The 9/11 Tribute Center workshop is recommended for middle and high school teachers in English-language arts, history and social studies. Participants will receive a certificate of completion valued at 12 hours of PD credit and a resource folder to help build classroom lessons. The $50 fee includes lunch both days.

Newseum Resources:

If you are not able to attend the workshop, the Newseum offers an on-site class called Covering a Catastrophe, which is free to visiting schools groups. More information on the class, as well as others, can be found on the Newseum website.

In addition, the Education Department builds on this theme in our next Digital Classroom module, tentatively titled Freedom in the Balance: Security, Diversity and the First Amendment. This module responds to the challenges the Sept. 11, 2001, attacks brought to the fore of U.S conversation by exploring First Amendment conflict and controversy through the lenses of history, media literacy and civics. The module is set to launch in March 2016; a preview with case studies and primary sources will be shared in time for the 14th anniversary this September.

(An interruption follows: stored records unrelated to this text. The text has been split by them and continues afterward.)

Lemma unmap_guard dir virtual s' st :
  paging_unmap_user_page_in_directory s dir virtual = (s', st) →
  (s' = s ∧ st ≠ OK) ∨
  ∃ d v, dir = d * PAGE_SIZE ∧ roles !! d = Some UserDirectory ∧ virtual = v * PAGE_SIZE ∧ 2048 ≤ v < 4096.
Proof.
  intros E. unfold paging_unmap_user_page_in_directory in E. destruct (dir =? 0); [injection E as <- <-; by left|].
  destruct (paging_is_registered_user_directory s dir) eqn:E4; cbn [negb] in E; [|injection E as <- <-; by left].
  destruct (negb (virtual mod PAGE_SIZE =? 0) || (virtual <? USER_SPACE_START) || (virtual >=? USER_SPACE_END)) eqn:E3;
    [injection E as <- <-; by left|].
  right. apply user_registered_iff, (sp_users _ _ S) in E4 as (d & -> & Hd). exists d, (virtual / PAGE_SIZE).
  unfold USER_SPACE_START, USER_SPACE_END, PAGE_SIZE in *. split; [done|]. split; [done|]. divlia.
Qed.

Lemma unmap_system d v s' st :
  roles !! d = Some UserDirectory → 2048 ≤ v < 4096 →
  paging_unmap_user_page_in_directory s (d * PAGE_SIZE) (v * PAGE_SIZE) = (s', st) →
  (s' = s ∧ st = ERR_NOT_FOUND ∧ user_mapped (words s) d v = false) ∨
  ∃ f rw roles', st = OK ∧ walk (words s) d v = Some (Mapping f rw true) ∧ system s' mem_live others roles' ∧
    effect s s' roles roles' (remap s d v None) (λ c n, c ≠ d ∨ n ≠ v).
Proof.
  intros Hd Hv E. destruct (unmap_user s mem_live roles R S d v Hd Hv s' st E) as [?|f rw s' roles' Hw R' S' Hsub Hfr Hdirs Hac Hk Hr Hwk]; [by left|].
  assert (∀ p r, roles' !! p = Some r → roles !! p = Some r) as Hin.
  { intros p r Hp. apply (lookup_weaken _ _ _ _ Hp) in Hsub. by apply lookup_delete_Some in Hsub as [_ ?]. }
  right. exists f, rw, roles'. split; [done|]. split; [done|]. split.
  - split; [done|done|..].
    + intros p. destruct (roles' !! p) as [r|] eqn:Ep; [split; [intros _; right; by eexists|intros _; by eapply sp_owned]|].
      rewrite (Hac p Ep). destruct (roles !! p) as [r|] eqn:Er.
      * rewrite bool_decide_true by (by eexists). split; [done|]. intros [Hp|[? ?]]; [|done]. by rewrite (sy_others _ _ _ _ Sy p Hp) in Er.
      * rewrite bool_decide_false by (by intros [? ?]). rewrite (sy_owned _ _ _ _ Sy), Er. done.
    + intros p Hp. destruct (roles' !! p) as [r|] eqn:Ep; [|done]. apply Hin in Ep. by rewrite (sy_others _ _ _ _ Sy p Hp) in Ep.
  - split; [done|apply Hr|intros c n Hc; apply Hwk; by right|]. intros c n g rw' j Hc Hn Hg%frame_role Hne Hj; [|done|done].
    apply frame_role in Hw; [|done|lia]. apply (Hk g); [by apply (sp_owned _ _ S g _ Hg)| |done].
    split; [by apply (frame_plain g c n)|]. intros ->. rewrite Hw in Hg. injection Hg as -> ->. lia.
Qed.

Lemma system_unmap dir virtual : ∃ roles', system (paging_unmap_user_page_in_directory s dir virtual).1 mem_live others roles'.
Proof.
  destruct (paging_unmap_user_page_in_directory s dir virtual) as [s' st] eqn:E. cbn [fst].
  destruct (unmap_guard dir virtual s' st E) as [[-> _]|(d & v & -> & Hd & -> & Hv)]; [by exists roles|].
  destruct (unmap_system d v s' st Hd Hv E) as [(-> & _)|(f & rw & roles' & _ & _ & S' & _)]; [by exists roles|by exists roles'].
Qed.

Lemma system_alloc zone m a :
  pmm_alloc_page_in_zone (pg_memory s) zone = (m, a) →
  system (s <| pg_memory := m |>) mem_live (if a =? 0 then others else {[a / PAGE_SIZE]} ∪ others) roles ∧
  effect s (s <| pg_memory := m |>) roles roles (walk (words s)) all_pages.
Proof.
  intros E. destruct (alloc_page_law _ _ R _ _ _ E) as (R1 & W1 & T1 & [[-> O1]|(p & -> & Hp & Hfree & O1)]).
  - rewrite Z.eqb_refl. apply (system_quiet s mem_live others); [done|done| |apply Sy|done|done]. intros p. rewrite O1. apply Sy.
  - replace (p * PAGE_SIZE =? 0) with false by (unfold PAGE_SIZE; lia). rewrite page_of_address.
    apply (system_quiet s mem_live others); [done|done| | |done|done].
    + intros q. rewrite O1, orb_true_iff, (sy_owned _ _ _ _ Sy q : page_owned (pg_memory s) q = true ↔ _), elem_of_union, elem_of_singleton, Z.eqb_eq. tauto.
    + intros q [->%elem_of_singleton|Hq]%elem_of_union; [by apply (unowned_role s roles S)|by apply Sy].
Qed.

Lemma system_free p :
  p ∈ others → let s' := s <| pg_memory := pmm_free_page (pg_memory s) (p * PAGE_SIZE) |> in
  system s' mem_live (others ∖ {[p]}) roles ∧ effect s s' roles roles (walk (words s)) all_pages.
Proof.
  intros Hp. destruct (free_page_kept _ _ p R (other_owned p Hp)) as (R' & O' & W' & T').
  apply (system_quiet s mem_live others); [done|done| | |done|done].
  - intros q. rewrite O', andb_true_iff, negb_true_iff, Z.eqb_neq, (sy_owned _ _ _ _ Sy q : page_owned (pg_memory s) q = true ↔ _), elem_of_difference, elem_of_singleton.
    pose proof (sy_others _ _ _ _ Sy p Hp) as Hn. split; [intros [Hq [?|?]]; tauto|]. intros [[? ?]|[r Hq]]; [tauto|].
    split; [congruence|right; by eexists].
  - intros q [Hq _]%elem_of_difference. by apply Sy.
Qed.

The new learning module will provide the tools to help students and teachers join the debate and create meaningful, positive change. Using the Newseum’s collection of newspapers from the 15th century to today as a starting point, students will be able to:

  • Discover the challenges of interpreting primary sources and telling controversial/contested stories from our history.
  • Analyze the role of the press in creating interpretations of conflict and shaping the public’s perception of minorities/marginalized communities.
  • Take opposed yet informed positions in debate, then navigate toward compromise.